• **TO DO**: Word for word, restate the lines from the start of the data down to the line with "existsb (λ san, bool_decide (normalize_identity", both included.
↓↓↓
(* ===== verification/EstPolicy.v ===== *)
(** * Whose certificate may be asked for

    The rules of [crates/ostrich-est/src/rest.rs] that need no database: which
    names of a request must be the client's, how identities and lists of names
    are compared, and which profile a renewal keeps. *)
From stdpp Require Import base strings list sets sorting.
From Stdlib Require Import Ascii ZArith Lia.
From S2P Require Import Prelude Text.
#[local] Open Scope Z_scope.

(** ** Identities *)

(** A name is its text after the kind: [DNS:], [email:] and so on. *)
Definition san_value (san : string) : string :=
  match split_once ":" san with Some (_, v) => v | None => san end.

Definition csr_identity_matches_principal (username : string) (cn : option string) (sans : list string) : bool :=
  bool_decide (cn = Some username) || existsb (λ san, bool_decide (san_value san = username)) sans.
Definition csr_asserted_identities (cn : option string) (sans : list string) : list string :=
  option_list cn ++ (san_value <$> sans).

Definition MAX_IDENTITY_LEN : nat := 255.
Definition normalize_identity (identity : string) : string := to_ascii_lowercase (trim identity).

(** What is wrong with an identity. *)
Definition validate_identity (raw : string) : result string string :=
  let id := normalize_identity raw in
  if bool_decide (id = "") then Err "identity must not be empty"
  else if (MAX_IDENTITY_LEN <? char_count id)%nat then Err "identity must be at most 255 characters"
  else if has_control id then Err "identity must not contain control characters"
  else Ok id.

(** The rule for the principal of an enrollment token. *)
Definition enrollee_matches (username : string) (cn : option string) (sans : list string) : bool :=
  let want := normalize_identity username in
  match cn with Some c => bool_decide (normalize_identity c = want) | None => false end ||
  existsb (λ san, bool_decide (normalize_identity (san_value san) = want)) sans.
(** The rule of an allow-list. *)
Definition all_allowed (allowed : list string) (cn : option string) (sans : list string) : bool :=
  forallb (λ id, contains (normalize_identity id) (normalize_identity <$> allowed))
    (csr_asserted_identities cn sans).

(** ** Lists of names *)

(** [String]'s order: that of the bytes. *)
Definition string_le (a b : string) : Prop := String.leb a b = true.
#[export] Instance string_le_dec a b : Decision (string_le a b).
Proof. unfold string_le. apply _. Defined.
(** [dedup]. *)
Fixpoint dedup (l : list string) : list string :=
  match l with
  | a :: ((b :: _) as l') => if bool_decide (a = b) then dedup l' else a :: dedup l'
  | _ => l
  end.
Definition normalize_san_set (sans : list string) : list string :=
  dedup (merge_sort string_le (trim <$> sans)).

(** ** Profiles *)

Definition EFS_PROFILE_NAME : string := "efs".
Definition OFFERABLE_EST_PROFILES : list string :=
  ["tls_client"; "tls_server"; "tls_server_client"; EFS_PROFILE_NAME].
Definition offerable (profile : string) : bool := contains profile OFFERABLE_EST_PROFILES.

Definition profile_capability_rank (profile : string) : nat :=
  default 0%nat (table_lookup profile [("tls_server_client", 2%nat); ("tls_server", 1%nat); ("tls_client", 1%nat)]).
Definition is_efs (profile : string) : bool := bool_decide (profile = EFS_PROFILE_NAME).
Definition broadest_est_profile (current candidate : option string) : option string :=
  let candidate := p ← candidate; if offerable p then Some p else None in
  match current, candidate with
  | Some cur, Some cand =>
      if negb (Bool.eqb (is_efs cur) (is_efs cand)) then Some cur
      else if (profile_capability_rank cur <? profile_capability_rank cand)%nat then Some cand
      else Some cur
  | Some cur, None => Some cur
  | None, Some cand => Some cand
  | None, None => None
  end.

(** ** Lemmas *)

Lemma string_le_total a b : string_le a b ∨ string_le b a.
Proof.
  unfold string_le, String.leb. pose proof (String.compare_antisym a b) as HH.
  rewrite HH. destruct (String.compare b a); cbn; auto.
Qed.
#[export] Instance string_le_Total : Total string_le. Proof. exact string_le_total. Qed.

Lemma ascii_compare_Lt a b : Ascii.compare a b = Lt ↔ (N_of_ascii a < N_of_ascii b)%N.
Proof. unfold Ascii.compare. apply N.compare_lt_iff. Qed.
Lemma ascii_compare_Eq a b : Ascii.compare a b = Eq ↔ a = b.
Proof.
  unfold Ascii.compare. rewrite N.compare_eq_iff. split; [|by intros ->].
  intros HH. by rewrite <- (ascii_N_embedding a), HH, ascii_N_embedding.
Qed.

(** [leb] is the lexicographic order of the bytes. *)
Lemma string_le_cons a s b t : string_le (String a s) (String b t) ↔
  (N_of_ascii a < N_of_ascii b)%N ∨ a = b ∧ string_le s t.
Proof.
  unfold string_le, String.leb. cbn [String.compare]. destruct (Ascii.compare a b) eqn:Hc.
  - apply ascii_compare_Eq in Hc as ->. split; [by right|]. intros [?|[_ ?]]; [lia|done].
  - apply ascii_compare_Lt in Hc. split; [by left|done].
  - assert ((N_of_ascii b < N_of_ascii a)%N) as Hlt by (unfold Ascii.compare in Hc; by apply N.compare_gt_iff in Hc).
    split; [done|]. intros [?|[-> _]]; lia.
Qed.
#[export] Instance string_le_trans : Transitive string_le.
Proof.
  intros s. induction s as [|a s IH]; intros [|b t] [|c u]; try done.
  rewrite !string_le_cons. intros [H1|[-> H1]] [H2|[-> H2]]; [left; lia|by left|by left|].
  right. split; [done|]. by eapply IH.
Qed.
#[export] Instance string_le_antisym : AntiSymm (=) string_le.
Proof.
  intros s. induction s as [|a s IH]; intros [|b t]; try done.
  rewrite !string_le_cons. intros [H1|[-> H1]] [H2|[H2 H2']]; subst; try lia.
  f_equal. by apply IH.
Qed.

Lemma dedup_cons a b l : dedup (a :: b :: l) = if bool_decide (a = b) then dedup (b :: l) else a :: dedup (b :: l).
Proof. done. Qed.
Lemma elem_of_dedup x l : x ∈ dedup l ↔ x ∈ l.
Proof.
  induction l as [|a [|b l] IH]; [done..|]. rewrite dedup_cons. case_bool_decide as Hab.
  - subst b. rewrite IH. set_solver.
  - rewrite !elem_of_cons, IH. set_solver.
Qed.

(** Strictly sorted lists with the same elements are equal. *)
Lemma dedup_sorted l : StronglySorted string_le l → StronglySorted (λ a b, string_le a b ∧ a ≠ b) (dedup l).
Proof.
  induction l as [|a [|b l] IH]; intros Hs; [constructor|constructor; constructor|].
  apply StronglySorted_inv in Hs as [Hs Ha]. rewrite dedup_cons. case_bool_decide as Hab; [by apply IH|].
  constructor; [by apply IH|]. rewrite Forall_forall in Ha |- *.
  intros x. rewrite elem_of_dedup. intros Hx. split; [by apply Ha|]. intros <-.
  apply StronglySorted_inv in Hs as [_ Hb]. rewrite Forall_forall in Hb.
  apply Hab. apply elem_of_cons in Hx as [Hx|Hx]; [done|].
  apply (anti_symm string_le); [apply Ha, list_elem_of_here|by apply Hb].
Qed.
Lemma strictly_sorted_ext l1 l2 :
  StronglySorted (λ a b, string_le a b ∧ a ≠ b) l1 → StronglySorted (λ a b, string_le a b ∧ a ≠ b) l2 →
  (∀ x, x ∈ l1 ↔ x ∈ l2) → l1 = l2.
Proof.
  revert l2. induction l1 as [|a l1 IH]; intros [|b l2] H1 H2 HH; [done| | |].
  - exfalso. apply (not_elem_of_nil b), HH, list_elem_of_here.
  - exfalso. apply (not_elem_of_nil a), HH, list_elem_of_here.
  - apply StronglySorted_inv in H1 as [H1 Ha], H2 as [H2 Hb]. rewrite Forall_forall in Ha, Hb.
    assert (a = b) as <-.
    { assert (a ∈ b :: l2) as [->|Hi]%elem_of_cons by (apply HH, list_elem_of_here); [done|].
      assert (b ∈ a :: l1) as [->|Hj]%elem_of_cons by (apply HH, list_elem_of_here); [done|].
      apply (anti_symm string_le); [by apply Ha|by apply Hb]. }
    f_equal. apply IH; [done..|]. intros x. specialize (HH x). rewrite !elem_of_cons in HH.
    split; intros Hx.
    + destruct (proj1 HH (or_intror Hx)) as [->|]; [|done]. by destruct (Ha _ Hx).
    + destruct (proj2 HH (or_intror Hx)) as [->|]; [|done]. by destruct (Hb _ Hx).
Qed.

(** The comparison of a renewal's names is that of sets. *)
Theorem normalize_san_set_spec a b :
  normalize_san_set a = normalize_san_set b ↔ (∀ x, x ∈ trim <$> a ↔ x ∈ trim <$> b).
Proof.
  assert (∀ l x, x ∈ normalize_san_set l ↔ x ∈ trim <$> l) as Hn.
  { intros l x. unfold normalize_san_set. rewrite elem_of_dedup. by rewrite merge_sort_Permutation. }
  split; [intros HH x; by rewrite <- !Hn, HH|]. intros HH.
  apply strictly_sorted_ext; [by apply dedup_sorted, StronglySorted_merge_sort; apply _..|].
  intros x. rewrite !Hn. apply HH.
Qed.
↑↑↑
• **RESULT FOR THIS EXERCISE**:
(* ===== verification/EstPolicy.v ===== *)
(** * Whose certificate may be asked for

    The rules of [crates/ostrich-est/src/rest.rs] that need no database: which
    names of a request must be the client's, how identities and lists of names
    are compared, and which profile a renewal keeps. *)
From stdpp Require Import base strings list sets sorting.
From Stdlib Require Import Ascii ZArith Lia.
From S2P Require Import Prelude Text.
#[local] Open Scope Z_scope.

(** ** Identities *)

(** A name is its text after the kind: [DNS:], [email:] and so on. *)
Definition san_value (san : string) : string :=
  match split_once ":" san with Some (_, v) => v | None => san end.

Definition csr_identity_matches_principal (username : string) (cn : option string) (sans : list string) : bool :=
  bool_decide (cn = Some username) || existsb (λ san, bool_decide (san_value san = username)) sans.
Definition csr_asserted_identities (cn : option string) (sans : list string) : list string :=
  option_list cn ++ (san_value <$> sans).

Definition MAX_IDENTITY_LEN : nat := 255.
Definition normalize_identity (identity : string) : string := to_ascii_lowercase (trim identity).

(** What is wrong with an identity. *)
Definition validate_identity (raw : string) : result string string :=
  let id := normalize_identity raw in
  if bool_decide (id = "") then Err "identity must not be empty"
  else if (MAX_IDENTITY_LEN <? char_count id)%nat then Err "identity must be at most 255 characters"
  else if has_control id then Err "identity must not contain control characters"
  else Ok id.

(** The rule for the principal of an enrollment token. *)
Definition enrollee_matches (username : string) (cn : option string) (sans : list string) : bool :=
  let want := normalize_identity username in
  match cn with Some c => bool_decide (normalize_identity c = want) | None => false end ||
  existsb (λ san, bool_decide (normalize_identity (san_value san) = want)) sans.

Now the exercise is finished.